## Exercise aim
Your answer must be every line of the data that holds the string "exact".
Segment Start: Records for the task
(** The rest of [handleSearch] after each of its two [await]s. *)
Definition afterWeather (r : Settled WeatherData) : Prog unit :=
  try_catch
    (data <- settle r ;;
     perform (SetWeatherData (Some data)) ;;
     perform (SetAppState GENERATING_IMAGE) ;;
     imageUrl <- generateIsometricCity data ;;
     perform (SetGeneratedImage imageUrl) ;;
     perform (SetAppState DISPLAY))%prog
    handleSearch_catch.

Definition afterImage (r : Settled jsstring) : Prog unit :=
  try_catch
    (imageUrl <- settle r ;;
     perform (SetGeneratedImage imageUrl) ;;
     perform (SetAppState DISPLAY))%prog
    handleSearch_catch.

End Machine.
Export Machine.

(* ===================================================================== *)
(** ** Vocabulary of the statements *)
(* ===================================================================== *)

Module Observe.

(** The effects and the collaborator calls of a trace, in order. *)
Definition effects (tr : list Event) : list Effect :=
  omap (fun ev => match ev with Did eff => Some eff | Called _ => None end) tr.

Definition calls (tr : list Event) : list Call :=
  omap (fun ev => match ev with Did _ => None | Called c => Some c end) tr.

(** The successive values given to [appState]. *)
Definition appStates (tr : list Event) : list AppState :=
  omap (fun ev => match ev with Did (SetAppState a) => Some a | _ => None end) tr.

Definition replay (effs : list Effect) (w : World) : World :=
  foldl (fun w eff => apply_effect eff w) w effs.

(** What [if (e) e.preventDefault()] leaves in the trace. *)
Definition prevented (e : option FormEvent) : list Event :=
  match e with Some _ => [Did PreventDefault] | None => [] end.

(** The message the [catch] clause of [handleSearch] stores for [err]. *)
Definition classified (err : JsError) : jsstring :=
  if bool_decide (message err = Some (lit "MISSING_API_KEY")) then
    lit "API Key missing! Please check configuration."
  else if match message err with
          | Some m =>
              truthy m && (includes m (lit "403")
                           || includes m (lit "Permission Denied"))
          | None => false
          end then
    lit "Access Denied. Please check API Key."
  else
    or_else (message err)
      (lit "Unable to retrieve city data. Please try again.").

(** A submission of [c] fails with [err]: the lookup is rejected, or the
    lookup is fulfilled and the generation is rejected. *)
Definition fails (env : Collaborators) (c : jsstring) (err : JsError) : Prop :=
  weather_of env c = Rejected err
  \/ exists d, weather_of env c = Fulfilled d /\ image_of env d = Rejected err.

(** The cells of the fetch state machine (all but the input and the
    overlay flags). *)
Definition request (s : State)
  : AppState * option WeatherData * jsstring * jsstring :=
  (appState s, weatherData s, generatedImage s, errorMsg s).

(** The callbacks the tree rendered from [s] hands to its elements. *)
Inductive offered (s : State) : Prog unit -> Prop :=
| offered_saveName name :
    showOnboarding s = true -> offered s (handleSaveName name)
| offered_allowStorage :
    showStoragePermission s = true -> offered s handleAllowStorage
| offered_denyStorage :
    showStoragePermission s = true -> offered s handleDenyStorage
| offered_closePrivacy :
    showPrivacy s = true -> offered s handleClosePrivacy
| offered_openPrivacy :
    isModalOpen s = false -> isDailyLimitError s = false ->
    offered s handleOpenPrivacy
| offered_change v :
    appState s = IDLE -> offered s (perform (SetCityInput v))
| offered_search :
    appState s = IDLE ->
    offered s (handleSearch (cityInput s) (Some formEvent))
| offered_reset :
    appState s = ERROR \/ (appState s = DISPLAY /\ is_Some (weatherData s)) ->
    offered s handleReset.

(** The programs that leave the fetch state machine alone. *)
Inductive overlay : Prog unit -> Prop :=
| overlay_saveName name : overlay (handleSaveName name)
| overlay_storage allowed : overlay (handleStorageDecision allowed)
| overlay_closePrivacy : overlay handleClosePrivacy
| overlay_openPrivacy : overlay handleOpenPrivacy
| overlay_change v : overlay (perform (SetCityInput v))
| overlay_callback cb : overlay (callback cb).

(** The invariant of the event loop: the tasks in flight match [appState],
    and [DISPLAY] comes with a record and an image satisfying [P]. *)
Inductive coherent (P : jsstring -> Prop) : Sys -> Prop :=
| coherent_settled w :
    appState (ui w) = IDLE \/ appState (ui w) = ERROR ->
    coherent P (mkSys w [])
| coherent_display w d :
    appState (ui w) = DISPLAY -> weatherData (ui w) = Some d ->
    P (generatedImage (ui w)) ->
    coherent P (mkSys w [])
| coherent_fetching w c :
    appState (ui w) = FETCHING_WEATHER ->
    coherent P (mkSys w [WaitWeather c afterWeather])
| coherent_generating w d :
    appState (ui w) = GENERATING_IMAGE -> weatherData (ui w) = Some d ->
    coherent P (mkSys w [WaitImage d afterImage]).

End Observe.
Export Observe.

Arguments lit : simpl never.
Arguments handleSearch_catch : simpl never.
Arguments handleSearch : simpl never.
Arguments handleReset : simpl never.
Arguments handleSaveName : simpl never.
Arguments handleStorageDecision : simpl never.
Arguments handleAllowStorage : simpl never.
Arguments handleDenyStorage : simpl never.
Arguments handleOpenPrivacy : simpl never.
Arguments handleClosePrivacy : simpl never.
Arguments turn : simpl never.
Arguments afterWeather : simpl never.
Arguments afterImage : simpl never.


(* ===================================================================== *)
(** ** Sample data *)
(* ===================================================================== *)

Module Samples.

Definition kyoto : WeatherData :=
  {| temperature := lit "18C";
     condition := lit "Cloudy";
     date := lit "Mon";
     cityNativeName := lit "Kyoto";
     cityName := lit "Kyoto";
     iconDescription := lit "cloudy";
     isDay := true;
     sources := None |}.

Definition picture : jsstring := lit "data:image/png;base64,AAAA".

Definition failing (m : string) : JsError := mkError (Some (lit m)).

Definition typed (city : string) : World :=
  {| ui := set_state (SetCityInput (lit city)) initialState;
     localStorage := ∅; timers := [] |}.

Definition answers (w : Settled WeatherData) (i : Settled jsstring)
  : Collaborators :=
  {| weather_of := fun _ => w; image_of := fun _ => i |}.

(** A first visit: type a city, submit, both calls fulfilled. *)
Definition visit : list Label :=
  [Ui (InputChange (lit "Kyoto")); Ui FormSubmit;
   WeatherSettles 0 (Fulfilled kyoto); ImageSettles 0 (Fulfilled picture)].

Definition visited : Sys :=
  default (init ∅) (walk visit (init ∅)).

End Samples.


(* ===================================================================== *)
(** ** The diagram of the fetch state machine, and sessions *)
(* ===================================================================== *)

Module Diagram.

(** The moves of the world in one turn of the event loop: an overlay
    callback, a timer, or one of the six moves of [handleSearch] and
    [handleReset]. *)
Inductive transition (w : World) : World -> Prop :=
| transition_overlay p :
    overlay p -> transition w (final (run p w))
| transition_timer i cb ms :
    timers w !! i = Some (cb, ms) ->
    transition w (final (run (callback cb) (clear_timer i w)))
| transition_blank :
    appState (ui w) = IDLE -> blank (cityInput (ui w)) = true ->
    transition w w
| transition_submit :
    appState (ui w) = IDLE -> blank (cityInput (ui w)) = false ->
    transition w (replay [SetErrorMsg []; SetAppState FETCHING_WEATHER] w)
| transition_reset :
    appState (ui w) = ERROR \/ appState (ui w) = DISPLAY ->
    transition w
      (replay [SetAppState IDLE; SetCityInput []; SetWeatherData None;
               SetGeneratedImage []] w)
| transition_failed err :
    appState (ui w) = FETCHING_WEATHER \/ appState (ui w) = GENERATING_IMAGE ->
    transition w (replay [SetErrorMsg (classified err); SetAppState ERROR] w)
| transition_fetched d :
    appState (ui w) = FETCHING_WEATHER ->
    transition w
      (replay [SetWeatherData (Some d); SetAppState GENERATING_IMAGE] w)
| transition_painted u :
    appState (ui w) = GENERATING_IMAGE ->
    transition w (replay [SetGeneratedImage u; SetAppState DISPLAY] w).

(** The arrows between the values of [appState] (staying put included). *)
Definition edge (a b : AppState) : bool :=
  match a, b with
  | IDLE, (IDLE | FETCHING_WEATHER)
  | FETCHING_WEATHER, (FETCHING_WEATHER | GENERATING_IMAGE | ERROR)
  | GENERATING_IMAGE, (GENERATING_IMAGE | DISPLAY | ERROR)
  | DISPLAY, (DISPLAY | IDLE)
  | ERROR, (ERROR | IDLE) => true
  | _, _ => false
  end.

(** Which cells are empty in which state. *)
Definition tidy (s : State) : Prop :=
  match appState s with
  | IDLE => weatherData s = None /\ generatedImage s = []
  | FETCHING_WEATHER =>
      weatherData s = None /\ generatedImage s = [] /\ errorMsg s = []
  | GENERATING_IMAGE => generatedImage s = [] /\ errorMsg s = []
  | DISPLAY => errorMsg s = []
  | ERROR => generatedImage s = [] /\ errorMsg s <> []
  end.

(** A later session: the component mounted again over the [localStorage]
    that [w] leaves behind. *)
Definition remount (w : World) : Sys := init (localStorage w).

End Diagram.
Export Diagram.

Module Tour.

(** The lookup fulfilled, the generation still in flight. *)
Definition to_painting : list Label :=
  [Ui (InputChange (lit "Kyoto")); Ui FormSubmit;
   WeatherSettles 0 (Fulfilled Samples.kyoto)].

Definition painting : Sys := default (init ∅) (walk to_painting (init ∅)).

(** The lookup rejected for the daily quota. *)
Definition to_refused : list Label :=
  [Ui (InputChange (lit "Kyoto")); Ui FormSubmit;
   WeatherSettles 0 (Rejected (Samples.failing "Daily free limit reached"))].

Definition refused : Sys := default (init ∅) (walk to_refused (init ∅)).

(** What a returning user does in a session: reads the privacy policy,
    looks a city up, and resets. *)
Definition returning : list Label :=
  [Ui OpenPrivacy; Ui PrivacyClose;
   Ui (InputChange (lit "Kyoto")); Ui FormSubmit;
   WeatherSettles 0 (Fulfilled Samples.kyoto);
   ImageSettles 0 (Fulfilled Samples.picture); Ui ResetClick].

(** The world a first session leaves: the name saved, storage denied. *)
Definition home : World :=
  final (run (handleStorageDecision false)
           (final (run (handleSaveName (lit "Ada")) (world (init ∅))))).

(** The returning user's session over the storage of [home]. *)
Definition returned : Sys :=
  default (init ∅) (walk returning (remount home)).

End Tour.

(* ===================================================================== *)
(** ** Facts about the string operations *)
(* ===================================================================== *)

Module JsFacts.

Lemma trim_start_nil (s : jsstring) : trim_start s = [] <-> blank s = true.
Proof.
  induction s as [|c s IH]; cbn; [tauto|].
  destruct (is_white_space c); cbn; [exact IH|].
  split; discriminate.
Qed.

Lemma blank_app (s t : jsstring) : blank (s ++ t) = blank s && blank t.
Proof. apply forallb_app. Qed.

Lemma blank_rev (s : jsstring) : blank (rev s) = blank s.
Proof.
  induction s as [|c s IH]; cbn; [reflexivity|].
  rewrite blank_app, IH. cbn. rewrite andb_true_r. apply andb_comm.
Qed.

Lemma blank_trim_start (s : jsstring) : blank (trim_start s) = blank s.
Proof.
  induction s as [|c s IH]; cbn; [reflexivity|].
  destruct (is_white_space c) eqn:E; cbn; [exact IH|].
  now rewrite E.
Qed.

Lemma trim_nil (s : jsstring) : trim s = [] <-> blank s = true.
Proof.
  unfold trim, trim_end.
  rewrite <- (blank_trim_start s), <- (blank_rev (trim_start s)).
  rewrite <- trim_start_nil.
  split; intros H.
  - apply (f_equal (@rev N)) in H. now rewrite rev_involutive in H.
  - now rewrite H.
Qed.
Segment End: Records for the task
## Your solution
  destruct (is_white_space c); cbn; [exact IH|].
  destruct (is_white_space c) eqn:E; cbn; [exact IH|].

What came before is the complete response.